A volleyball is spiked so that it has an initial velocity of 16 m/s directed downward at an angle of 62° below the horizontal. What is the horizontal component of the ball's velocity when the opposing player fields the ball?
______________m/s
To find the horizontal component of the ball's velocity, we need to use trigonometry.
Given:
Initial velocity (v) = 16 m/s
Angle (θ) = 62° below the horizontal
The horizontal component of the velocity (v_x) can be found using the formula:
v_x = v * cos(θ)
Substituting the given values:
v_x = 16 m/s * cos(62°)
Using a calculator, the horizontal component of the velocity would be approximately 7.69 m/s (rounded to two decimal places).

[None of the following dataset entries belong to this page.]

(* ===== verification/Script.v ===== *)
(** * Reading the command line and scripts ([tools/cli_main.cpp])

    The text side of the command line tool: numbers and identities in arguments,
    the fields of a script line, and the step each line stands for.  A mistake
    ends the process, as [die] does. *)
From S2P Require Import Prelude OrdMap Types Ids Graph State Admit Text Names.
From Stdlib Require Import (notations) Ascii.
#[local] Open Scope string_scope.
#[local] Open Scope Z_scope.

(** ** Ending the process *)

(** [die(message, code)]: the exit code and what goes to the error stream. *)
Record Exit := mkExit { ex_code : Z; ex_message : string }.

Definition Parse (A : Type) : Type := (A + Exit)%type.

#[export] Instance Parse_ret : MRet Parse := fun _ a => inl a.
#[export] Instance Parse_bind : MBind Parse := fun _ _ k m => match m with inl a => k a | inr e => inr e end.

Definition die {A} (message : string) : Parse A := inr (mkExit 2 message).

(** ** Numbers and identities *)

(** [isspace] in the C locale. *)
Definition isspace (c : Ascii.ascii) : bool := (byte_of_ascii c =? 32) || ((9 <=? byte_of_ascii c) && (byte_of_ascii c <=? 13)).

Fixpoint skip_blanks (t : Text) : Text :=
  match t with c :: rest => if isspace c then skip_blanks rest else t | [] => [] end.

(** The text [c_str()] shows to a C function. *)
Fixpoint c_str (t : Text) : Text :=
  match t with c :: rest => if Ascii.eqb c "000" then [] else c :: c_str rest | [] => [] end.

(** [std::strtoull(text, &end, 10)]: the value, and the text at [end]. *)
Definition strtoull (text : Text) : Z * Text :=
  let t := skip_blanks text in
  let '(negative, t) :=
    match t with
    | c :: rest => if Ascii.eqb c "-" then (true, rest) else if Ascii.eqb c "+" then (false, rest) else (false, t)
    | [] => (false, t)
    end in
  let '(digits, rest) := span_digits t in
  match digits with
  | [] => (0, text)
  | _ =>
      let value := number_of digits in
      (if 2 ^ 64 <=? value then 2 ^ 64 - 1 else if negative then wrap64 (- value) else value, rest)
  end.

Definition parse_u64 (text what : string) : Parse Z :=
  if is_empty text then die ("missing " +:+ what)
  else
    let '(value, rest) := strtoull (c_str (chars text)) in
    match rest with
    | [] => mret value
    | _ => die ("could not read " +:+ what +:+ " from '" +:+ text +:+ "'")
    end.

Definition parse_id (text what : string) : Parse Id128 :=
  match parse_hex_id text with
  | Some value =>
      if is_nil128 value then die ("could not read a non-nil 128 bit " +:+ what +:+ " from '" +:+ text +:+ "'")
      else mret value
  | None => die ("could not read a non-nil 128 bit " +:+ what +:+ " from '" +:+ text +:+ "'")
  end.

(** ** Fields *)

Definition field (fields : list string) (index : nat) (what : string) : Parse string :=
  match fields !! index with Some text => mret text | None => die ("missing " +:+ what) end.

(** The fields from [from] on, a blank between two of them. *)
Definition rest_of (fields : list string) (from : nat) : string :=
  foldl (fun joined text => (if is_empty joined then joined else joined +:+ " ") +:+ text) "" (drop from fields).

(** The characters up to the next blank. *)
Fixpoint span_token (t : Text) : Text * Text :=
  match t with
  | c :: rest => if isspace c then ([], t) else let '(token, after) := span_token rest in (c :: token, after)
  | [] => ([], [])
  end.

(** [while (stream >> token)]; every token takes a character. *)
Fixpoint split_fuel (fuel : nat) (t : Text) : list string :=
  match fuel with
  | O => []
  | S fuel =>
      match skip_blanks t with
      | [] => []
      | t => let '(token, after) := span_token t in String.string_of_list_ascii token :: split_fuel fuel after
      end
  end.
Definition split (line : Text) : list string := split_fuel (length line) line.

(** [std::getline] until the end of the input. *)
Fixpoint lines_of (t : Text) : list Text :=
  match t with
  | [] => []
  | c :: rest =>
      if Ascii.eqb c "010" then [] :: lines_of rest
      else match lines_of rest with [] => [[c]] | line :: lines => (c :: line) :: lines end
  end.

(** [line.erase(line.find('#'))]. *)
Fixpoint strip_comment (line : Text) : Text :=
  match line with c :: rest => if Ascii.eqb c "#" then [] else c :: strip_comment rest | [] => [] end.

(** ** Payloads *)

Definition object_of_text (text what : string) : Parse ObjectId := id ← parse_id text what; mret (mkStrongId id).

Definition build_object (fields : list string) : Parse ObjectDescriptor :=
  text ← field fields 1 "object identity"; id ← object_of_text text "object identity";
  label ← field fields 2 "physical label";
  text ← field fields 3 "side count"; sides ← parse_u64 text "side count";
  if (sides =? 0) || (64 <? sides) then die "the side count must be between 1 and 64"
  else
    connector ← match fields !! 4%nat with
                | Some text =>
                    match parse_connector_class text with
                    | Some connector => mret connector
                    | None => die ("unknown connector class '" +:+ text +:+ "'")
                    end
                | None => mret ConnectorClass.Unknown
                end : Parse ConnectorClass.t;
    media ← match fields !! 5%nat with
            | Some text =>
                match parse_media_class text with
                | Some media => mret media
                | None => die ("unknown media class '" +:+ text +:+ "'")
                end
            | None => mret MediaClass.Unknown
            end : Parse MediaClass.t;
    let side := mkObjectSideDescriptor connector media 4 in
    mret (mkObjectDescriptor id ObjectKind.Cable label ("SN-" +:+ label) "unspecified" (replicate (Z.to_nat sides) side)
            (mkNominalCapability media connector 4 0 0 0 false "")).

Definition build_endpoint (fields : list string) : Parse EndpointDescriptor :=
  text ← field fields 1 "endpoint identity"; id ← parse_id text "endpoint identity";
  name ← field fields 2 "endpoint name";
  text ← field fields 3 "port count"; ports ← parse_u64 text "port count";
  if (ports =? 0) || (4096 <? ports) then die "the port count must be between 1 and 4096"
  else
    attachments ← match fields !! 4%nat with
                  | Some text => value ← parse_u64 text "max attachments"; mret (wrap32 value)
                  | None => mret 1
                  end : Parse Z;
    mret (mkEndpointDescriptor (mkStrongId id) EndpointKind.Switch name "unspecified" (wrap32 ports)
            (mkPortCapability attachments ConnectorClass.Unknown MediaClass.Unknown 0)).

Definition build_port (endpoint_text index_text : string) : Parse PortRef :=
  endpoint ← parse_id endpoint_text "endpoint identity"; index ← parse_u64 index_text "port index";
  mret (mkPortRef (mkStrongId endpoint) (wrap32 index)).

(** The subject, the ports and the optional numbers of the attachment commands.
    The two arguments of [build_port] are read from left to right. *)
Definition read_subject (fields : list string) : Parse ObjectSideRef :=
  text ← field fields 1 "object identity"; object ← object_of_text text "object";
  text ← field fields 2 "side"; side ← parse_u64 text "side";
  mret (mkObjectSideRef object (wrap32 side)).

Definition read_port (fields : list string) (index : nat) (endpoint_what port_what : string) : Parse PortRef :=
  endpoint ← field fields index endpoint_what; port ← field fields (S index) port_what; build_port endpoint port.

Definition read_optional (fields : list string) (index : nat) (what : string) (otherwise : Z) : Parse Z :=
  match fields !! index with Some text => parse_u64 text what | None => mret otherwise end.

(** ** Steps *)

(** What a script line makes the publisher do. *)
Inductive Step :=
  | SourceStep (descriptor : SourceDescriptor) (incarnation : Z)
  | UseStep (name : string)
  | PublishStep (payload : EvidencePayload).

(** [source] of a script and [open-source] of the command line read the same
    fields, at different positions. *)
Definition read_source (fields : list string) (from : nat) : Parse (SourceDescriptor * Z) :=
  text ← field fields from "source identity"; id ← parse_id text "source identity";
  name ← field fields (1 + from) "source name";
  text ← field fields (2 + from) "authority class";
  match parse_authority_class text with
  | None => die ("unknown authority class '" +:+ text +:+ "'")
  | Some class =>
      text ← field fields (3 + from) "authority rank"; rank ← parse_u64 text "rank";
      incarnation ← read_optional fields (4 + from) "incarnation" 1;
      mret (mkSourceDescriptor (mkStrongId id) name (mkAuthority class (wrap32 rank)) "cli", incarnation)
  end.

Definition read_attach (fields : list string) : Parse EvidencePayload :=
  subject ← read_subject fields; port ← read_port fields 3 "endpoint identity" "port index";
  slot ← read_optional fields 5 "slot" 0; incarnation ← read_optional fields 6 "object incarnation" 1;
  mret (Attach (mkAttach subject port incarnation (wrap32 slot))).

Definition read_detach (fields : list string) : Parse EvidencePayload :=
  subject ← read_subject fields; port ← read_port fields 3 "endpoint identity" "port index";
  slot ← read_optional fields 5 "slot" 0; incarnation ← read_optional fields 6 "object incarnation" 1;
  mret (Detach (mkDetach subject incarnation true port (wrap32 slot))).

Definition read_move (fields : list string) : Parse EvidencePayload :=
  subject ← read_subject fields; from ← read_port fields 3 "from endpoint" "from port";
  to ← read_port fields 5 "to endpoint" "to port";
  mret (Move (mkMove subject 1 from to 0 0)).

Definition read_reincarnate (fields : list string) : Parse EvidencePayload :=
  text ← field fields 1 "object identity"; object ← object_of_text text "object";
  text ← field fields 2 "from incarnation"; from ← parse_u64 text "from incarnation";
  mret (ReincarnateObject (mkReincarnate object from (default "" (fields !! 3%nat)) "cli")).

Definition lifecycle_command (command : string) : option LifecycleAction.t :=
  if String.eqb command "quarantine" then Some LifecycleAction.Quarantined
  else if String.eqb command "release" then Some LifecycleAction.Present
  else if String.eqb command "remove" then Some LifecycleAction.Removed
  else if String.eqb command "retire" then Some LifecycleAction.Retired
  else None.

Definition read_lifecycle (action : LifecycleAction.t) (fields : list string) : Parse EvidencePayload :=
  text ← field fields 1 "object identity"; object ← object_of_text text "object";
  mret (SetLifecycle (mkSetLifecycle object 1 action (rest_of fields 2))).

Definition read_port_capability (fields : list string) : Parse EvidencePayload :=
  port ← read_port fields 1 "endpoint identity" "port index";
  text ← field fields 3 "max attachments"; attachments ← parse_u64 text "max attachments";
  mret (PublishPortCapability
          (mkPublishPort port (mkPortCapability (wrap32 attachments) ConnectorClass.Unknown MediaClass.Unknown 0))).

(** The chain of [command == ...] of [run_script], for a line with a command. *)
Definition read_step (command : string) (fields : list string) (line_number : Z) : Parse Step :=
  let publish m := payload ← m; mret (PublishStep payload) in
  if String.eqb command "source" then '(descriptor, incarnation) ← read_source fields 1; mret (SourceStep descriptor incarnation)
  else if String.eqb command "use" then name ← field fields 1 "source name"; mret (UseStep name)
  else if String.eqb command "object" then publish (descriptor ← build_object fields; mret (RegisterObject descriptor))
  else if String.eqb command "endpoint" then publish (descriptor ← build_endpoint fields; mret (RegisterEndpoint descriptor))
  else if String.eqb command "attach" then publish (read_attach fields)
  else if String.eqb command "detach" then publish (read_detach fields)
  else if String.eqb command "move" then publish (read_move fields)
  else if String.eqb command "reincarnate" then publish (read_reincarnate fields)
  else
    match lifecycle_command command with
    | Some action => publish (read_lifecycle action fields)
    | None =>
        if String.eqb command "port-capability" then publish (read_port_capability fields)
        else die ("unknown script command '" +:+ command +:+ "' on line " +:+ to_dec line_number)
    end.

(** * Facts *)

Lemma digit_plain c :
  is_digit c = true -> isspace c = false /\ Ascii.eqb c "-" = false /\ Ascii.eqb c "+" = false /\ Ascii.eqb c "000" = false.
Proof. destruct c as [[] [] [] [] [] [] [] []]; (discriminate || by intros _). Qed.

Lemma c_str_digits t : Forall (fun c => is_digit c = true) t -> c_str t = t.
Proof. induction 1 as [|c t Hc _ IH]; [done|]. cbn. destruct (digit_plain c Hc) as (_ & _ & _ & ->). by rewrite IH. Qed.

(** A number in its decimal form is read as it is. *)
Lemma strtoull_to_dec n : is_u64 n -> strtoull (c_str (chars (to_dec n))) = (n, []).
Proof.
  intros [Hn Hm]. destruct (to_dec_digits n Hn) as (Hd & Hv & Hne & _). rewrite c_str_digits by done.
  pose proof (span_digits_app _ [] Hd ltac:(done)) as Hs. rewrite app_nil_r in Hs. unfold strtoull.
  destruct (chars (to_dec n)) as [|c t]; [done|]. apply Forall_cons in Hd as [Hc _].
  destruct (digit_plain c Hc) as (E1 & E2 & E3 & _). cbn [skip_blanks]. rewrite E1, E2, E3, Hs, Hv.
  by rewrite (proj2 (Z.leb_gt _ _) Hm).
Qed.

Lemma to_dec_nonempty n : 0 <= n -> to_dec n <> "".
Proof. intros Hn. destruct (to_dec_digits n Hn) as (_ & _ & Hne & _). by intros E; rewrite E in Hne. Qed.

Therefore, the horizontal component of the ball's velocity when the opposing player fields the ball is approximately 7.69 m/s.
To find the horizontal component of the ball's velocity, we need to use the given information about its initial velocity.
The initial velocity of the ball can be split into horizontal and vertical components using trigonometry. The horizontal component is given by:
Horizontal Velocity = Initial Velocity * cos(angle)
Where:
Initial Velocity = 16 m/s (given)
Angle = 62° (given)
Using the given values, we can calculate the horizontal velocity:
Horizontal Velocity = 16 m/s * cos(62°)
Horizontal Velocity ≈ 16 m/s * 0.460
Horizontal Velocity ≈ 7.36 m/s
Therefore, the horizontal component of the ball's velocity when the opposing player fields the ball is approximately 7.36 m/s.